Government’s energy strategy ‘defined by incoherence’, scientists say

Boris Johnson’s long-awaited new energy strategy has been met with widespread anger and frustration, with scientists, climate campaigners, charities and politicians lining up to criticize plans they warned will fail to cut fuel bills or tackle global warming.

The prime minister was accused of having “completely caved to his own backbenchers” after the government abandoned plans for a major expansion of onshore wind farms and ignored calls to focus on energy efficiency to cut waste and reduce costs.

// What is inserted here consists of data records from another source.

(** *** Pools *)
Lemma pool_register_effect params pointer deposit x :
  op_effect (if pool_exists (Summary.pool_id params) x then 0 else deposit) x (pool_register params pointer deposit x).
Proof.
  constructor; [apply rtc_once, step_pool_register|done|done|].
  match goal with |- in_ledger ?y = _ => same_parts x y; assert (in_new_pools y = in_new_pools x + (pool_amount y (Summary.pool_id params) - pool_amount x (Summary.pool_id params))) as -> end.
  { apply sum_over_update; [apply pool_outside|apply pool_outside|]. intros j Hj. unfold pool_amount. cbn. by rewrite lookup_insert_ne. }
  assert (pool_amount (pool_register params pointer deposit x) (Summary.pool_id params) - pool_amount x (Summary.pool_id params) = if pool_exists (Summary.pool_id params) x then 0 else deposit) as ->; [|lia].
  unfold pool_amount, pool_exists. cbn. destruct (decide (Summary.pool_id params ∈ ctx_pools x)) as [Hp|Hp]; [rewrite bool_decide_eq_true_2 by done; cbn; lia|rewrite bool_decide_eq_false_2 by done].
  rewrite lookup_insert_eq. destruct (reg_registered (pools (ctx_state x)) !! Summary.pool_id params); cbn; lia.
Qed.
Lemma pool_retire_effect p e x y : pool_retire p e x = Ok y → op_effect 0 x y.
Proof.
  intros Hy. assert (ctx_step x y) as Hs by by eapply step_pool_retire. unfold pool_retire in Hy. destruct (negb _); [done|]. injection Hy as <-.
  constructor; [by apply rtc_once|done|done|]. match goal with |- in_ledger ?y = _ => same_parts x y end. lia.
Qed.
(** ** Votes *)
Lemma voter_witness_quiet n v x : quiet none x (Voting.require_witness n v x).
Proof. unfold Voting.require_witness. destruct (owner v); first [apply quiet_signer|apply quiet_script]. Qed.
Lemma ballots_quiet v l x : quiet none x (foldl (Voting.cast v) x l).
Proof. apply foldl_quiet. intros x1 [i b]. apply quiet_ada0, quiet_core, vote_effect. Qed.
Lemma vote_one_quiet pv e st ivb : quiet none st.2 (Voting.vote_one pv e st ivb).2.
Proof.
  destruct st as [s x], ivb as [n [v ballots]]. unfold Voting.vote_one. pose proof (voter_witness_quiet n v x) as Hq. destruct (negb (Voting.is_known_voter _ _ _)); [done|].
  destruct (Voting.check_ballots _ _ _ _ _) as [s1 returned]. destruct (_ || _); [done|]. eapply quiet_plus; [exact Hq|apply ballots_quiet|done].
Qed.
Lemma votes_valid pv h ptr procedures x y : Voting.when_valid pv h ptr procedures x = Ok y → quiet none x y.
Proof.
  unfold Voting.when_valid. destruct procedures as [procedures|]; [|intros [= <-]; apply quiet_refl]. intros Hr. apply bind_Ok in Hr as (e & _ & Hr).
  destruct (foldl _ _ _) as [s x1] eqn:Hf. assert (quiet none x x1) as Hq; [|by destruct (negb _); [done|]; destruct (negb _); [done|]; destruct (negb _); [done|]; destruct (negb _); [done|]; injection Hr as <-].
  clear Hr. revert Hf. generalize (Voting.mkViolations ∅ ∅ ∅ ∅) as s0. revert x. induction (enumerate _) as [|ivb l IH]; intros x s0 Hf; cbn [foldl] in Hf; [injection Hf as _ <-; apply quiet_refl|].
  destruct (Voting.vote_one pv e (s0, x) ivb) as [s2 x2] eqn:Hv. pose proof (vote_one_quiet pv e (s0, x) ivb) as Hq. rewrite Hv in Hq. eapply quiet_plus; [exact Hq|by eapply IH|done].
Qed.
(** ** Outputs and proposals *)

(** Rules that may add outputs and proposals of a transaction. *)
Record moves (id : list Z) d x y : Prop := {
  m_steps : rtc ctx_step (core x) (core y);
  m_grows : grows x y;
  m_ack : ack_ok x → ack_ok y;
  m_value : ∀ a, held a (core y) + quantity a (balance y) = held a (core x) + quantity a (balance x) + d a;
  m_no_zero : no_zero (balance x) → no_zero (balance y);
  m_kept i o : utxo_lookup i (core x) = Some o → utxo_lookup i (core y) = Some o;
  m_consumed : consumed (utxo (ctx_state (core y))) = consumed (utxo (ctx_state (core x)));
  m_utxo i : transaction_id i ≠ id → utxo_lookup i (core y) = utxo_lookup i (core x);
  m_proposals i : proposal_transaction_id i ≠ id → Fragments.proposals (ctx_state (core y)) !! i = Fragments.proposals (ctx_state (core x)) !! i }.
Lemma quiet_moves id d x y : quiet d x y → moves id d x y.
Proof.
  intros Hq. assert (∀ i, utxo_lookup i (core y) = utxo_lookup i (core x)) as Hl by (intros i; by eapply quiet_lookup). destruct Hq as [S G A V N [U W] P]. constructor; try done; [|by rewrite W|intros i _; by rewrite P].
  intros i o Hi. by rewrite Hl.
Qed.
Lemma moves_plus id d1 d2 d x y z : moves id d1 x y → moves id d2 y z → (∀ a, d1 a + d2 a = d a) → moves id d x z.
Proof.
  intros [S1 G1 A1 V1 N1 K1 C1 U1 P1] [S2 G2 A2 V2 N2 K2 C2 U2 P2] Hd. constructor; [by etransitivity|by etransitivity|auto| |auto|auto|congruence| |].
  - intros a. rewrite V2, V1, <- Hd. lia.
  - intros i Hi. by rewrite U2, U1.
  - intros i Hi. by rewrite P2, P1.
Qed.
(** No output of the transaction is known yet. *)
Definition unknown_outputs (id : list Z) (c : ValidationContext) : Prop :=
  ∀ n, utxo_lookup (mkTransactionInput id n) c = None ∧ mkTransactionInput id n ∉ consumed (utxo (ctx_state c)).
Lemma lookup_produce i o c j : utxo_lookup i c = None → utxo_lookup j (ctx_produce i o c) = if decide (i = j) then Some o else utxo_lookup j c.
Proof.
  unfold utxo_lookup. cbn. intros Hi. destruct (decide (i = j)) as [->|Hne]; [|by rewrite lookup_insert_ne].
  destruct (ctx_utxo c !! j); [done|]. by rewrite lookup_insert_eq.
Qed.
Lemma produce_moves i o x : utxo_lookup i (core x) = None → i ∉ consumed (utxo (ctx_state (core x))) →
  moves (transaction_id i) (λ a, amount a (Tx.value o)) x (with_core (ctx_produce i o (core x)) x).
Proof.
  intros Hi Hc. constructor; try done.
  - cbn. apply rtc_once, step_produce; [done|]. unfold utxo_lookup in Hi. by destruct (ctx_utxo (core x) !! i).
  - intros Hx h j (o' & s & Ho & Hs)%Hx. exists o', s. split; [|done]. cbn. rewrite lookup_produce by done. rewrite decide_False by congruence. done.
  - intros a. unfold held. cbn [core with_core balance]. rewrite produce_outputs, produce_ledger by done. lia.
  - intros j o' Hj. cbn. rewrite lookup_produce by done. rewrite decide_False by congruence. done.
  - intros j Hj. cbn. rewrite lookup_produce by done. rewrite decide_False by congruence. done.
Qed.
Lemma count_output_quiet o x : quiet (λ a, - amount a (Tx.value o)) x (TxOutputs.count_output o x).
Proof.
  eapply quiet_plus; [|apply quiet_produce|]; [|intros a; instantiate (1 := none); unfold none; lia].
  unfold TxOutputs.allow_output_datum. destruct (datum o); [apply quiet_refl|apply quiet_datum|apply quiet_refl].
Qed.
Lemma as_u16_small n : Z.of_nat n < 65536 → as_u16 n = Z.of_nat n.
Proof. intros Hn. unfold as_u16. apply Z.mod_small. lia. Qed.
Abbreviation proposals_of x := (Fragments.proposals (ctx_state (core x))).
Lemma outputs_loop pp network id outs : ∀ n inv x inv' y, Z.of_nat n + Z.of_nat (length outs) <= 65536 →
  (∀ m, Z.of_nat n <= m → utxo_lookup (mkTransactionInput id m) (core x) = None ∧ mkTransactionInput id m ∉ consumed (utxo (ctx_state (core x)))) →
  for_in (enumerate_from n outs) (TxOutputs.output_valid pp network id) (inv, x) = Ok (inv', y) → moves id none x y ∧ proposals_of y = proposals_of x.
Proof.
  induction outs as [|o outs IH]; intros n inv x inv' y Hn Hx Hl; [injection Hl as <- <-; split; [apply quiet_moves, quiet_refl|done]|].
  rewrite enumerate_cons in Hl. cbn [for_in] in Hl. apply bind_Ok in Hl as ([inv1 x1] & Ho & Hl). unfold TxOutputs.output_valid in Ho.
  apply bind_Ok in Ho as (inv2 & _ & [= -> <-]). cbn [fst snd] in Hl. cbn [length] in Hn.
  pose proof (count_output_quiet o x) as Hq. set (x0 := TxOutputs.count_output o x) in *. assert (core x0 = core x) as Hc by (unfold x0, TxOutputs.count_output, TxOutputs.allow_output_datum; by destruct (datum o)).
  destruct (Hx (Z.of_nat n) ltac:(lia)) as [Hi Hu]. rewrite <- Hc in Hi, Hu.
  pose proof (produce_moves (mkTransactionInput id (Z.of_nat n)) o x0 Hi Hu) as Hp. unfold TxOutputs.produce_one, TxOutputs.output_input in Hl. cbn [fst snd] in Hl. rewrite as_u16_small in Hl by lia.
  set (x1 := with_core (ctx_produce _ o (core x0)) x0) in *. destruct (IH (S n) inv1 x1 inv' y) as [Hm Hp']; [lia| |done|].
  - intros m Hm. destruct (Hx m ltac:(lia)) as [Hi' Hu']. rewrite <- Hc in Hi', Hu'. unfold x1. cbn [core with_core]. rewrite lookup_produce, decide_False by (done || (intros [= ]; lia)). done.
  - split; [|rewrite Hp'; unfold x1; cbn; unfold TxOutputs.allow_output_datum; by destruct (datum o)]. eapply moves_plus; [eapply moves_plus; [apply quiet_moves, Hq|exact Hp|]|exact Hm|]; [intros a; instantiate (1 := none)|]; intros; unfold none; lia.
Qed.
Lemma outputs_valid pp network id outs ret x y : Z.of_nat (length outs) <= 65536 → unknown_outputs id (core x) →
  TxOutputs.when_valid pp network id outs ret x = Ok y → moves id none x y ∧ proposals_of y = proposals_of x.
Proof.
  unfold TxOutputs.when_valid. intros Hn Hx Hr. apply bind_Ok in Hr as ([inv1 x1] & Hl%outputs_loop & Hr); [|lia|intros m _; apply Hx]. destruct Hl as [Hm Hp].
  apply bind_Ok in Hr as ([inv2 x2] & H2 & Hr). unfold TxOutputs.from_vec in Hr. case_bool_decide; [|done]. injection Hr as <-. cbn [snd].
  destruct ret as [o|]; [|injection H2 as <- <-; done]. apply bind_Ok in H2 as (inv3 & _ & [= _ <-]).
  assert (quiet none x1 (TxOutputs.allow_output_datum o x1)) as Hq.
  { unfold TxOutputs.allow_output_datum. destruct (datum o); [apply quiet_refl|apply quiet_datum|apply quiet_refl]. }
  split; [eapply moves_plus; [exact Hm|apply quiet_moves, Hq|done]|]. rewrite <- Hp. unfold TxOutputs.allow_output_datum. by destruct (datum o).
Qed.
(** No proposal of the transaction is known yet. *)
Definition unknown_proposals (id : list Z) (c : ValidationContext) : Prop := ∀ n, Fragments.proposals (ctx_state c) !! mkProposalId id n = None.
Lemma acknowledge_moves i p x : proposals_of x !! i = None → moves (proposal_transaction_id i) (ada (proposal_deposit (row_proposal p))) x (with_core (acknowledge i p (core x)) x).
Proof.
  intros Hi. constructor; try done.
  - cbn. apply rtc_once, step_acknowledge.
  - intros a. unfold held. cbn [core with_core balance]. rewrite acknowledge_ledger by done. rewrite (held_outside a (core x)) by done. unfold ada. destruct a; lia.
  - intros j Hj. cbn. rewrite lookup_insert_ne; [done|congruence].
Qed.
Lemma proposal_witness_quiet n p x : quiet none x (Proposals.require_witness n p x).
Proof. unfold Proposals.require_witness. destruct (Proposals.get_proposal_script_hash p); [apply quiet_script|apply quiet_refl]. Qed.
Lemma propose_one_moves network pp h guardrail id ptr n p x y : Z.of_nat n < 65536 → proposals_of x !! mkProposalId id (Z.of_nat n) = None →
  Proposals.propose_one network pp h guardrail id ptr x (n, p) = Ok y → moves id none x y ∧ ∀ m, m ≠ Z.of_nat n → proposals_of y !! mkProposalId id m = proposals_of x !! mkProposalId id m.
Proof.
  unfold Proposals.propose_one. intros Hn Hx Hr. rewrite as_u16_small in Hr by done. pose proof (proposal_witness_quiet n p x) as Hq. set (x1 := Proposals.require_witness n p x) in *.
  assert (core x1 = core x) as Hc by (unfold x1, Proposals.require_witness; by destruct (Proposals.get_proposal_script_hash p)). exec_inv. subst y. rewrite <- Hc in Hx.
  match goal with |- moves _ _ _ (with_core (acknowledge ?i ?row _) _) ∧ _ => pose proof (acknowledge_moves i row (produce_lovelace (proposal_deposit p) x1) Hx) as Hm end. split.
  - eapply moves_plus; [eapply moves_plus; [apply quiet_moves, Hq|apply quiet_moves, quiet_produce_lovelace|]|exact Hm|]; [intros ?; instantiate (1 := ada (- proposal_deposit p)); unfold none; lia|assets].
  - intros m Hm'. cbn. rewrite lookup_insert_ne by (intros [= ]; lia). by rewrite Hc.
Qed.
Lemma proposals_loop network pp h guardrail id ptr l : ∀ n x y, Z.of_nat n + Z.of_nat (length l) <= 65536 → (∀ m, Z.of_nat n <= m → proposals_of x !! mkProposalId id m = None) →
  for_in (enumerate_from n l) (Proposals.propose_one network pp h guardrail id ptr) x = Ok y → moves id none x y.
Proof.
  induction l as [|p l IH]; intros n x y Hn Hx Hl; [injection Hl as <-; apply quiet_moves, quiet_refl|]. rewrite enumerate_cons in Hl. cbn [for_in] in Hl. cbn [length] in Hn.
  apply bind_Ok in Hl as (x1 & [Hm Hk]%propose_one_moves & Hl); [|lia|apply Hx; lia]. eapply moves_plus; [exact Hm|eapply (IH (S n)), Hl; [lia|]|done].
  intros m Hm'. rewrite Hk by lia. apply Hx. lia.
Qed.
Lemma proposals_valid network pp h guardrail id ptr l x y : Z.of_nat (length (default [] l)) <= 65536 → unknown_proposals id (core x) →
  Proposals.when_valid network pp h guardrail id ptr l x = Ok y → moves id none x y.
Proof. intros Hn Hx. apply proposals_loop; [lia|]. intros m _. apply Hx. Qed.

The strategy, set out by ministers on Wednesday night and due to be launched in full on Thursday, will instead revive nuclear power in the UK, ramp up oil and gas drilling, and push for new hydrogen production.

Ministers rejected calls for measures to allow new onshore wind turbines and failed to support insulation, deemed vital to reduce energy use and cut bills.

Kwasi Kwarteng, the energy secretary, admitted the plan was likely to do nothing to reduce rocketing energy bills for at least four years, while environmental groups warned it would do nothing to help wean the country off Russian fossil fuels.

Ed Matthew, from environmental think tank E3G said: “The government has prioritized policies that will keep us dependent on high cost fossil fuels and nuclear power.

“This isn’t an energy security strategy and will do nothing to bring down energy bills.

“It is a national security threat and the person who will be happiest with it is Vladimir Putin.”

The plan to scale up production of oil and gas in the North Sea came days after the UN warned “investing in new fossil fuel infrastructure is moral and economic madness”.

Scientists were deeply unimpressed by the government’s strategy, with separate experts from a range of fields and institutions saying the strategy was “defined by incoherence”, “left gaping holes”, “takes the UK backwards”, and was “half a strategy”. Others found it “regressive”, “vague”, “inadequate”, and “uninspiring”.

Ed Miliband, Labour’s shadow climate change and net zero secretary, told The Independent “the government’s energy relaunch is in disarray”.

He said: “Boris Johnson has completely caved to his own backbenchers and now, ludicrously, his own energy strategy has failed on the sprint we needed on onshore wind and solar- the cheapest, cleanest forms of homegrown power.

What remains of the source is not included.